● Problem to work on:
Please return only the lines from the one holding "Z.min x (buddy k x) mod bsize (k + 1) = 0 ∧" through the one holding "apply elem_of_cons in Hy", exactly as they appear in the records below, both ends included.

------ Entries shown

(* ===== verification/PmmBuddy.v ===== *)
(** * Buddies of a block, and coalesced free lists

    The buddy of a block is found by flipping one address bit; a free set is
    coalesced when no two buddies below the top order are both listed. *)

From stdpp Require Import base gmap list numbers strings.
From S2P Require Import Prelude Pmm PmmRep.

Local Open Scope Z_scope.

Import Pmm.

Local Opaque seqZ.

(** ** Buddies *)
Definition buddy (k x : Z) : Z := Z.lxor x (bsize k).

Definition coalesced (A : abs) : Prop :=
  ∀ k l x, 0 ≤ k < 10 → lists A !! Z.to_nat k = Some l → x ∈ l → buddy k x ∉ l.

Lemma buddy_cases k x :
  0 ≤ k → x mod bsize k = 0 →
  (x mod bsize (k + 1) = 0 ∧ buddy k x = x + bsize k) ∨
  ((x - bsize k) mod bsize (k + 1) = 0 ∧ buddy k x = x - bsize k).
Proof.
  intros Hk Hx.
  assert (buddy k x = if (x / bsize k) mod 2 =? 0 then x + bsize k else x - bsize k) as ->
    by (apply lxor_pow2; lia).
  rewrite !bsize_S by lia. pose proof (bsize_pos k Hk).
  assert (Hq : x = bsize k * (x / bsize k)) by (apply Z_div_exact_2; lia).
  set (q := x / bsize k) in *. set (B := bsize k) in *. clearbody q.
  destruct (Z.eqb_spec (q mod 2) 0) as [Hm|Hm]; [left|right]; (split; [|lia]).
  - rewrite Hq, (Z.mul_comm 2), Z.mul_mod_distr_l by lia. rewrite Hm. lia.
  - replace (x - B) with (B * (q - 1)) by lia.
    rewrite (Z.mul_comm 2), Z.mul_mod_distr_l by lia.
    assert ((q - 1) mod 2 = 0) as -> by dlia. lia.
Qed.

Lemma mod_half k x : 0 ≤ k → x mod bsize (k + 1) = 0 → x mod bsize k = 0.
Proof. intros. eapply mod_pow2_weaken; [|exact H0]. lia. Qed.

Lemma mod_page k x : 0 ≤ k → x mod bsize k = 0 → x mod 4096 = 0.
Proof. intros ? H. change 4096 with (2 ^ 12). eapply mod_pow2_weaken; [|exact H]. lia. Qed.

Lemma buddy_aligned k x : 0 ≤ k → x mod bsize k = 0 → buddy k x mod bsize k = 0.
Proof.
  intros Hk Hx. pose proof (bsize_pos k Hk).
  destruct (buddy_cases k x Hk Hx) as [[_ ->]|[_ ->]].
  - rewrite Z.add_mod, Hx, Z.mod_same by lia. done.
  - rewrite Zminus_mod, Hx, Z.mod_same by lia. done.
Qed.

Lemma buddy_low k x : 0 ≤ k → x mod bsize (k + 1) = 0 → buddy k x = x + bsize k.
Proof.
  intros Hk Hx. pose proof (bsize_pos k Hk).
  destruct (buddy_cases k x) as [[_ ?]|[Hc _]]; [done|by apply mod_half|done|].
  rewrite bsize_S in * by lia. apply Z.mod_divide in Hx as [q Hq]; [|lia].
  apply Z.mod_divide in Hc as [q' Hq']; [|lia].
  assert (1 = 2 * (q - q')); [|lia]. apply (Z.mul_reg_r _ _ (bsize k)); lia.
Qed.

Lemma buddy_involutive k x : 0 ≤ k → buddy k (buddy k x) = x.
Proof. intros. unfold buddy. by rewrite Z.lxor_assoc, Z.lxor_nilpotent, Z.lxor_0_r. Qed.

Lemma buddy_high k x : 0 ≤ k → x mod bsize (k + 1) = 0 → buddy k (x + bsize k) = x.
Proof. intros. rewrite <-buddy_low by done. by apply buddy_involutive. Qed.

(** A block and its buddy make up the block of the next order at the lower of
    the two. *)
Lemma buddy_merge k x :
  0 ≤ k → x mod bsize k = 0 →
  Z.min x (buddy k x) mod bsize (k + 1) = 0 ∧
  block_frames (k + 1) (Z.min x (buddy k x)) ≡ₚ block_frames k x ++ block_frames k (buddy k x).
Proof.
  intros Hk Hx. pose proof (bsize_pos k Hk).
  destruct (buddy_cases k x Hk Hx) as [[Hx1 ->]|[Hx1 ->]].
  - rewrite Z.min_l by lia. split; [done|]. rewrite block_frames_split; [done|lia|].
    by apply (mod_page k).
  - rewrite Z.min_r by lia. split; [done|]. rewrite block_frames_split.
    + replace (x - bsize k + bsize k) with x by lia. by rewrite (comm (++)).
    + lia.
    + by apply (mod_page (k + 1)); [lia|].
Qed.

Lemma coalesced_push A k l x :
  coalesced A → 0 ≤ k → lists A !! Z.to_nat k = Some l → x mod bsize k = 0 →
  (k < 10 → buddy k x ∉ l) → coalesced (set_list k (x :: l) A).
Proof.
  intros Hco Hk Hl Hx Hb j l' y Hj Hl' Hy Hby. simpl in Hl'.
  destruct (decide (j = k)) as [->|Hne].
  - rewrite list_lookup_insert_eq in Hl' by (by eapply lookup_lt_Some). simplify_eq.
    pose proof (bsize_pos k Hk).
    assert (Hsym : ∀ z, buddy k z = x → z = buddy k x).
    { intros z <-. by rewrite buddy_involutive. }
    apply elem_of_cons in Hy as [->|Hy]; apply elem_of_cons in Hby as [Hby|Hby].
    + destruct (buddy_cases k x Hk Hx) as [[_ Hc]|[_ Hc]]; lia.
    + by apply Hb; [lia|].
    + apply Hb; [lia|]. by rewrite <-(Hsym y Hby).
    + by eapply (Hco k l y).
  - rewrite list_lookup_insert_ne in Hl' by lia. by eapply (Hco j l' y).
Qed.

Lemma coalesced_remove A k l1 x l2 :
  coalesced A → 0 ≤ k → lists A !! Z.to_nat k = Some (l1 ++ x :: l2) →
  coalesced (set_list k (l1 ++ l2) A).
Proof.
  intros Hco Hk Hl j l' y Hj Hl' Hy Hby. simpl in Hl'.
  destruct (decide (j = k)) as [->|Hne].
  - rewrite list_lookup_insert_eq in Hl' by (by eapply lookup_lt_Some). simplify_eq.
    eapply (Hco k _ y); [done|done|set_solver|set_solver].
  - rewrite list_lookup_insert_ne in Hl' by lia. by eapply (Hco j l' y).
Qed.

(** A block on a list has its first frame free. *)
Lemma free_head A k l x :
  lists A !! Z.to_nat k = Some l → x ∈ l → x / 4096 ∈ frames A.
Proof.
  intros Hl Hx. apply elem_of_frames. left. exists (Z.to_nat k), l, x.
  split_and!; [done..|]. apply block_frames_head. lia.
Qed.

(** ** Cutting a region into blocks leaves no two buddies *)

(** No listed block that ends at [a] is a low half whose high half still fits
    below [b]. *)
Definition left_ok (A : abs) (a b : Z) : Prop :=
  ∀ k l, 0 ≤ k < 10 → lists A !! Z.to_nat k = Some l → a - bsize k ∈ l →
    (a - bsize k) mod bsize (k + 1) = 0 → b < a + bsize k.

(** The block of order [k] at [a] is the largest one [[a, b)] starts with. *)
Definition greatest (k a b : Z) : Prop :=
  k < 10 → a mod bsize (k + 1) = 0 → b < a + bsize (k + 1).

Lemma left_ok_free A a b :
  wf A → a / 4096 - 1 ∉ frames A → left_ok A a b.
Proof.
  intros Hwf Hn k l Hk Hl Hin Hal. destruct Hn. apply elem_of_frames. left.
  exists (Z.to_nat k), l, (a - bsize k). split_and!; [done..|]. rewrite Z2Nat.id by lia.
  apply elem_of_block_frames; [lia|by apply (mod_page (k + 1)); [lia|]|].
  pose proof (mod_page (k + 1) _ ltac:(lia) Hal). rewrite bsize_frames in * by lia.
  pose proof (pow2_pos k). dlia.
Qed.

Lemma left_ok_push A j l a b :
  wf A → 0 ≤ j ≤ 10 → lists A !! Z.to_nat j = Some l → a mod bsize j = 0 →
  (∀ f, f ∈ block_frames j a → f ∉ frames A) → greatest j a b →
  left_ok (set_list j (a :: l) A) (a + bsize j) b.
Proof.
  intros Hwf Hj Hl Hal Hfr Hmax k l' Hk Hl' Hin Hmod. simpl in Hl'.
  pose proof (bsize_pos j). assert (Hpg : a mod 4096 = 0) by (eapply mod_page; [|done]; lia).
  assert (Hold : left_ok A (a + bsize j) b).
  { apply left_ok_free; [done|]. apply Hfr, elem_of_block_frames; [lia|done|].
    rewrite bsize_frames in * by lia. pose proof (pow2_pos j). dlia. }
  destruct (decide (k = j)) as [->|Hne].
  - rewrite list_lookup_insert_eq in Hl' by (by eapply lookup_lt_Some). simplify_eq.
    apply elem_of_cons in Hin as [Heq|Hin]; [|by eapply Hold].
    replace (a + bsize j - bsize j) with a in Hmod by lia.
    specialize (Hmax ltac:(lia) Hmod). rewrite bsize_S in Hmax by lia. lia.
  - rewrite list_lookup_insert_ne in Hl' by lia. by eapply Hold.
Qed.

Lemma cut_buddy A k l a b :
  wf A → 0 ≤ k < 10 → lists A !! Z.to_nat k = Some l → a mod bsize k = 0 → b mod 4096 = 0 →
  a + bsize k ≤ b → left_ok A a b → greatest k a b → b / 4096 ∉ frames A →
  buddy k a ∉ l.
Proof.
  intros Hwf Hk Hl Hal Hb Hab Hleft Hmax Hbf Hin.
  destruct (buddy_cases k a) as [[Hm Heq]|[Hm Heq]]; [lia|done| |]; rewrite Heq in Hin.
  - apply Hbf, elem_of_frames. left. exists (Z.to_nat k), l, (a + bsize k).
    split_and!; [done..|]. rewrite Z2Nat.id by lia. specialize (Hmax ltac:(lia) Hm).
    rewrite bsize_S in Hmax by lia. pose proof (mod_page k a ltac:(lia) Hal).
    rewrite bsize_frames in Hmax, Hab |- * by lia.
    rewrite elem_of_block_frames, bsize_frames by (lia || dlia). dlia.
  - specialize (Hleft k l Hk Hl Hin Hm). lia.
Qed.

------------

● Written solution:
  Z.min x (buddy k x) mod bsize (k + 1) = 0 ∧
  block_frames (k + 1) (Z.min x (buddy k x)) ≡ₚ block_frames k x ++ block_frames k (buddy k x).
Proof.
  intros Hk Hx. pose proof (bsize_pos k Hk).
  destruct (buddy_cases k x Hk Hx) as [[Hx1 ->]|[Hx1 ->]].
  - rewrite Z.min_l by lia. split; [done|]. rewrite block_frames_split; [done|lia|].
    by apply (mod_page k).
  - rewrite Z.min_r by lia. split; [done|]. rewrite block_frames_split.
    + replace (x - bsize k + bsize k) with x by lia. by rewrite (comm (++)).
    + lia.
    + by apply (mod_page (k + 1)); [lia|].
Qed.

Lemma coalesced_push A k l x :
  coalesced A → 0 ≤ k → lists A !! Z.to_nat k = Some l → x mod bsize k = 0 →
  (k < 10 → buddy k x ∉ l) → coalesced (set_list k (x :: l) A).
Proof.
  intros Hco Hk Hl Hx Hb j l' y Hj Hl' Hy Hby. simpl in Hl'.
  destruct (decide (j = k)) as [->|Hne].
  - rewrite list_lookup_insert_eq in Hl' by (by eapply lookup_lt_Some). simplify_eq.
    pose proof (bsize_pos k Hk).
    assert (Hsym : ∀ z, buddy k z = x → z = buddy k x).
    { intros z <-. by rewrite buddy_involutive. }
    apply elem_of_cons in Hy as [->|Hy]; apply elem_of_cons in Hby as [Hby|Hby].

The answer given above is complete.